Content starts

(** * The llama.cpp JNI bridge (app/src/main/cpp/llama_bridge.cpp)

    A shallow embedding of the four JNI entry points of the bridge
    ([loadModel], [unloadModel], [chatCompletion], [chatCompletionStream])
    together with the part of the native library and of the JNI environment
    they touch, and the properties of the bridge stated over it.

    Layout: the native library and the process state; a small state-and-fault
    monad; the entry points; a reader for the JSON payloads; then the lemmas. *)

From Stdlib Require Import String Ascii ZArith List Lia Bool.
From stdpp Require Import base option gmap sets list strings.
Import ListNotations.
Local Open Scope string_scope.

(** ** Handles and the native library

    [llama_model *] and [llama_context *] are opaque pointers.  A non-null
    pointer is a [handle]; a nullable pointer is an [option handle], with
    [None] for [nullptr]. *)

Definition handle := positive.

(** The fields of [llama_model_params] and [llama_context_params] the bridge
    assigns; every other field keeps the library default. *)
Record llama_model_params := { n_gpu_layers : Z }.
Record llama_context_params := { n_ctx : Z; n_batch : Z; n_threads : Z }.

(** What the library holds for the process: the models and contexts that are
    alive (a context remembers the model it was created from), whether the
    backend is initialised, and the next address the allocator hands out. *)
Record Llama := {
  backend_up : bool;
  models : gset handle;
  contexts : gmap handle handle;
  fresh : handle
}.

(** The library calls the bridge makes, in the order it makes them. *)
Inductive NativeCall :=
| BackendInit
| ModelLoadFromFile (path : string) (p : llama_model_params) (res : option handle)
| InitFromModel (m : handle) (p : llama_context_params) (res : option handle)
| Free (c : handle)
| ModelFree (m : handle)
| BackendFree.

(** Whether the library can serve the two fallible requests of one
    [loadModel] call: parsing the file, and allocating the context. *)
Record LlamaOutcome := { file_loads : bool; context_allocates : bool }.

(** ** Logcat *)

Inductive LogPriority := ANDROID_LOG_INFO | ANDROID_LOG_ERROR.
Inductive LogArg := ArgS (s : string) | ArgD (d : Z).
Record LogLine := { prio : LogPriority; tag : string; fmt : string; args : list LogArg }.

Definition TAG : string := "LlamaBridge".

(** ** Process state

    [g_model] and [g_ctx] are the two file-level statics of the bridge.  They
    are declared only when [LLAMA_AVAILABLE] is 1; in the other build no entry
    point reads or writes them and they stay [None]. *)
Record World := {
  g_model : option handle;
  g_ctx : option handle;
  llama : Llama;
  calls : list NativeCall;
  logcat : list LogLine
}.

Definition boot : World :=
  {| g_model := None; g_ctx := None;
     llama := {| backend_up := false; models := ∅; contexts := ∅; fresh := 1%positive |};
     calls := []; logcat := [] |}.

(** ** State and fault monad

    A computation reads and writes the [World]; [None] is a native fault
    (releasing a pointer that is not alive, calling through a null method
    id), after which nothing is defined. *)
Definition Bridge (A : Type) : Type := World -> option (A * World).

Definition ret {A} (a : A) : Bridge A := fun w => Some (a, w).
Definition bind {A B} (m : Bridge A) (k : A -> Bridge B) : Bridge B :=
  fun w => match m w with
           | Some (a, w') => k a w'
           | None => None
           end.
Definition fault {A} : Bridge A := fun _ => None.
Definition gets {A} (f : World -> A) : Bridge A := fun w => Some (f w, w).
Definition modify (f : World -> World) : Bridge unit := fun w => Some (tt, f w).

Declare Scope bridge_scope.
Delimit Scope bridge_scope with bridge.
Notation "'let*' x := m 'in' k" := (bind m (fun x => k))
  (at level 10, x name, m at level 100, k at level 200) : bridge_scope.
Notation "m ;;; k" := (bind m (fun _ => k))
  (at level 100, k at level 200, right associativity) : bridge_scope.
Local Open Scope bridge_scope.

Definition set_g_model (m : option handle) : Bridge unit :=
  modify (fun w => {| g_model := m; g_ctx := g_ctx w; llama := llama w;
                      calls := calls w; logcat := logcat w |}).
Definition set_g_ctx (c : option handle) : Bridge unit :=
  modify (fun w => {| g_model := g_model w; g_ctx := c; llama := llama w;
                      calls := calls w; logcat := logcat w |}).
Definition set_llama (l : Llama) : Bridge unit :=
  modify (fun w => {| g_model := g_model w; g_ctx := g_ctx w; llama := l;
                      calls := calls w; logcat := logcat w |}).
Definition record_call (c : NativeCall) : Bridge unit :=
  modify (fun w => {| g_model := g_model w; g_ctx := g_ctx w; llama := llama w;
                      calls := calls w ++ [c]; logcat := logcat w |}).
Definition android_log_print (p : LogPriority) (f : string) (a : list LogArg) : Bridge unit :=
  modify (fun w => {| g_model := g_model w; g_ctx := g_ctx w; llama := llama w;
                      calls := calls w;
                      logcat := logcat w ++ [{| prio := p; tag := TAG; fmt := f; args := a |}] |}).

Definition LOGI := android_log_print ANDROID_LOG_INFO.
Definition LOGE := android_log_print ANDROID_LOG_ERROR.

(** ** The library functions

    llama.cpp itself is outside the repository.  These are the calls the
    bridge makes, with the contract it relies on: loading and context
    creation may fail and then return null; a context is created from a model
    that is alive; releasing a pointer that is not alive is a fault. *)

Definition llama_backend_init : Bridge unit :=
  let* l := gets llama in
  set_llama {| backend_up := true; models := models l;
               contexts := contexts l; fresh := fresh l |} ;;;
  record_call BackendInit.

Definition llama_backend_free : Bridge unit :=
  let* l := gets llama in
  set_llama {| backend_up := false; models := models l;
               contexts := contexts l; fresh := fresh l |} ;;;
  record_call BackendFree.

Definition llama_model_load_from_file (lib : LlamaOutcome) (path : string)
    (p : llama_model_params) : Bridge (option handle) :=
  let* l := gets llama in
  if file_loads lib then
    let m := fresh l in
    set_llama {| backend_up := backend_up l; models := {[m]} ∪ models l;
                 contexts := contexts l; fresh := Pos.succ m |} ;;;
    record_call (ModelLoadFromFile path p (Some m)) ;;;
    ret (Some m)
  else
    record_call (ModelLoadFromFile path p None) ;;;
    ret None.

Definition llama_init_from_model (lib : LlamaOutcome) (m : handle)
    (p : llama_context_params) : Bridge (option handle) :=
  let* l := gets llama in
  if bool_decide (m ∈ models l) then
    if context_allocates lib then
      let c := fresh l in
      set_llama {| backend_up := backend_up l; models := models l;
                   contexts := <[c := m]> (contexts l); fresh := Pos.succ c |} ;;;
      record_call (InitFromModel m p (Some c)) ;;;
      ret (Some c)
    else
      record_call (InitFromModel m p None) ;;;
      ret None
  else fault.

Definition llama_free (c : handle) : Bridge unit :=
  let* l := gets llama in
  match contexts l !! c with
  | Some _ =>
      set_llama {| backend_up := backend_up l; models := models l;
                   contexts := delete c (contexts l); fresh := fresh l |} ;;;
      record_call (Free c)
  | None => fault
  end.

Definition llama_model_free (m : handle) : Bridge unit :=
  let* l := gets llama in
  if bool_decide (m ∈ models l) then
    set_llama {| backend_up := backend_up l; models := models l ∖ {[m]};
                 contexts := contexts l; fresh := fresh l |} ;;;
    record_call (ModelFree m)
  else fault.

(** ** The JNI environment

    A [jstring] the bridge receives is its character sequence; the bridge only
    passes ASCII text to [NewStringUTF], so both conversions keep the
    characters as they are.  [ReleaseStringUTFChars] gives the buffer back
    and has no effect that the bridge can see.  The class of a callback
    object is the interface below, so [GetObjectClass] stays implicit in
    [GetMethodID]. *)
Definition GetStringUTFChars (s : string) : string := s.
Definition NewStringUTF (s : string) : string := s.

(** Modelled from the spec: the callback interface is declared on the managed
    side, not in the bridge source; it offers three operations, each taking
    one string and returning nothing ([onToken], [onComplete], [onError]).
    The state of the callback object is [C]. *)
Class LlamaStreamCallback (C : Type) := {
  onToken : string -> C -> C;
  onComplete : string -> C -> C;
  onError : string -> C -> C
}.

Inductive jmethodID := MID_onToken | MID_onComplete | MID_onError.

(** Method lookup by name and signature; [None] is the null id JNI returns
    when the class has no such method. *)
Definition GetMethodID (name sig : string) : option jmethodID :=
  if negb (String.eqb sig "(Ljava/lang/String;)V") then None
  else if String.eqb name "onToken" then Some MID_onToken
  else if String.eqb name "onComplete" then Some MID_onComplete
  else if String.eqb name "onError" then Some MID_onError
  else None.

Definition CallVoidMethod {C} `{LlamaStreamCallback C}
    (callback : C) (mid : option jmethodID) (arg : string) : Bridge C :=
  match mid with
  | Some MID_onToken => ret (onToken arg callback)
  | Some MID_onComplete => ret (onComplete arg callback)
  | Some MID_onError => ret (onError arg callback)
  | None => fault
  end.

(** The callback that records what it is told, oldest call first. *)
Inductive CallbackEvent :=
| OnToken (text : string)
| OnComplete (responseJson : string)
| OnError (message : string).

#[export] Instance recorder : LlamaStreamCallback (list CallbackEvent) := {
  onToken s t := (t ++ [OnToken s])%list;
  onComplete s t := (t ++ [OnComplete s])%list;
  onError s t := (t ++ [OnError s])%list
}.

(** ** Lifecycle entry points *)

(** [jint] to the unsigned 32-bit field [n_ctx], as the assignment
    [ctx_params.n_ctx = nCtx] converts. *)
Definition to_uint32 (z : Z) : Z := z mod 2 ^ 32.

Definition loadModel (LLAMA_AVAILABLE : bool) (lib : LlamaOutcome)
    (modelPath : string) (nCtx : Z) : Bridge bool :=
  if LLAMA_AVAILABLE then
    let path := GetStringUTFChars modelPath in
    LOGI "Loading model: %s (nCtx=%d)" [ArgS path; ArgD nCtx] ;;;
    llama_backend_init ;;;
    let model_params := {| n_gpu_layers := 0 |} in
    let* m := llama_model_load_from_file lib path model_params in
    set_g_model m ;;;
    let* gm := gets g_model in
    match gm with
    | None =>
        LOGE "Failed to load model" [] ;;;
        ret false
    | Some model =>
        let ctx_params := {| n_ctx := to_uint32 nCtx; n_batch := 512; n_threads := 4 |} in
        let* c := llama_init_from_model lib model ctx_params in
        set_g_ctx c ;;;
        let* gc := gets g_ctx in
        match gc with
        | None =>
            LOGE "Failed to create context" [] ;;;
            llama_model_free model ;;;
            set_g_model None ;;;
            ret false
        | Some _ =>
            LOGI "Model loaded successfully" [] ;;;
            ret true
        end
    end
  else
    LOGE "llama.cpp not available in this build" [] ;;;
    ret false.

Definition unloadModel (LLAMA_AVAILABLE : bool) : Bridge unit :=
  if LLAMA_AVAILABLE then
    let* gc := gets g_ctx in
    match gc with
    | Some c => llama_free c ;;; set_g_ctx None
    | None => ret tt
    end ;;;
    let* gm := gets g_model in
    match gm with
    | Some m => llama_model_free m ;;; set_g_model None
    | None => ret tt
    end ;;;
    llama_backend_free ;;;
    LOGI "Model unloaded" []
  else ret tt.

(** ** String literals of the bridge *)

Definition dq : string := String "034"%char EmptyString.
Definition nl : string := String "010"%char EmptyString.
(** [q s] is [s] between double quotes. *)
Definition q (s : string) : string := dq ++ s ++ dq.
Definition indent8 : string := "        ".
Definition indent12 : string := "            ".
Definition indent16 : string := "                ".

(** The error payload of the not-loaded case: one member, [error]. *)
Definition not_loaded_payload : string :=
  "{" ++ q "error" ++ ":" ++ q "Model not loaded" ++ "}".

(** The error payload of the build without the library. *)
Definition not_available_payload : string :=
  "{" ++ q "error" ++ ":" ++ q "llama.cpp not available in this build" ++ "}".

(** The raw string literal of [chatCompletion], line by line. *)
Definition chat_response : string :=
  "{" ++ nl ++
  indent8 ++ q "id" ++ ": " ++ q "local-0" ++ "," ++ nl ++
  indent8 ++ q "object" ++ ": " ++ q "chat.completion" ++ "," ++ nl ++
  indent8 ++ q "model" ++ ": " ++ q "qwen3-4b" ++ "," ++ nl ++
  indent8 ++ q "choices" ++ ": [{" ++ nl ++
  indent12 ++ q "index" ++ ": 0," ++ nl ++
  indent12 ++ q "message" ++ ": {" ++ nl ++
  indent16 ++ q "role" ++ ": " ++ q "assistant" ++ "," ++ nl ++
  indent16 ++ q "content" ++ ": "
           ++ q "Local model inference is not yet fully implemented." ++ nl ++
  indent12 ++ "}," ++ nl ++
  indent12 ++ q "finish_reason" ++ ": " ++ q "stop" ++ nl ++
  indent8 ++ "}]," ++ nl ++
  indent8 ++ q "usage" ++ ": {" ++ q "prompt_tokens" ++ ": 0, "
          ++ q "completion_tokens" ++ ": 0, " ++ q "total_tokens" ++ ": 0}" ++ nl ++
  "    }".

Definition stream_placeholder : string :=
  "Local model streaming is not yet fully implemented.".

Content ends

→ **PROBLEM STATEMENT**:
Copy back the listing above exactly, but only from the line with "Inductive LogPriority := ANDROID_LOG_INFO" through the line with "Definition Bridge (A", both ends included.

→ **RESPONSE BOX**:
Inductive LogPriority := ANDROID_LOG_INFO | ANDROID_LOG_ERROR.
Inductive LogArg := ArgS (s : string) | ArgD (d : Z).
Record LogLine := { prio : LogPriority; tag : string; fmt : string; args : list LogArg }.

Definition TAG : string := "LlamaBridge".

(** ** Process state

    [g_model] and [g_ctx] are the two file-level statics of the bridge.  They
    are declared only when [LLAMA_AVAILABLE] is 1; in the other build no entry
    point reads or writes them and they stay [None]. *)
Record World := {
  g_model : option handle;
  g_ctx : option handle;
  llama : Llama;
  calls : list NativeCall;
  logcat : list LogLine
}.

Definition boot : World :=
  {| g_model := None; g_ctx := None;
     llama := {| backend_up := false; models := ∅; contexts := ∅; fresh := 1%positive |};
     calls := []; logcat := [] |}.

(** ** State and fault monad

    A computation reads and writes the [World]; [None] is a native fault
    (releasing a pointer that is not alive, calling through a null method
    id), after which nothing is defined. *)
Definition Bridge (A : Type) : Type := World -> option (A * World).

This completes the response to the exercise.